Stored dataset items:
··········

(** Popping [d] removes its edges. *)
Lemma remaining_pop popped d c :
  d ∉ popped -> remaining (popped ++ [d]) c = remaining popped c - cnt c (kids d).
Proof.
  intros Hd. unfold remaining, kids. clear HE. induction E as [|[d' c'] E' IH]; [done|].
  cbn [List.filter]. cbn [fst].
  destruct (decide (d' = d)) as [->|Hne].
  - rewrite (proj2 (mem_spec d (popped ++ [d]))) by set_solver.
    rewrite (proj2 (mem_false d popped)) by done. rewrite bool_decide_eq_true_2 by done.
    cbn [map negb snd cnt]. rewrite IH. lia.
  - rewrite bool_decide_eq_false_2 by done.
    assert (mem d' (popped ++ [d]) = mem d' popped) as ->.
    { destruct (mem d' popped) eqn:Hm; [apply mem_spec in Hm; apply mem_spec; set_solver|].
      apply mem_false in Hm. apply mem_false. set_solver. }
    destruct (mem d' popped); cbn [map negb snd cnt]; rewrite ?IH; lia.
Qed.

(** The invariant of the [while] loop. *)
Record kahn_inv (indeg : dict Z) (q order : list string) : Prop := {
  ki_nodup : NoDup (order ++ q);
  ki_keys : dkeys indeg = N;
  ki_indeg : forall c, c ∈ N -> dget c indeg = Some (remaining order c);
  ki_zero : forall c, c ∈ N -> c ∈ order ++ q <-> remaining order c = 0;
  ki_nodes : forall c, c ∈ order ++ q -> c ∈ N;
  ki_sorted : forall l1 c l2, order = (l1 ++ c :: l2)%list -> forall d, (d, c) ∈ E -> d ∈ l1;
}.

··········

Task brief: Repeat the entries above exactly, beginning at their first line and ending with the line that contains "- rewrite (proj2", with nothing added.

Answer area:
(** Popping [d] removes its edges. *)
Lemma remaining_pop popped d c :
  d ∉ popped -> remaining (popped ++ [d]) c = remaining popped c - cnt c (kids d).
Proof.
  intros Hd. unfold remaining, kids. clear HE. induction E as [|[d' c'] E' IH]; [done|].
  cbn [List.filter]. cbn [fst].
  destruct (decide (d' = d)) as [->|Hne].
  - rewrite (proj2 (mem_spec d (popped ++ [d]))) by set_solver.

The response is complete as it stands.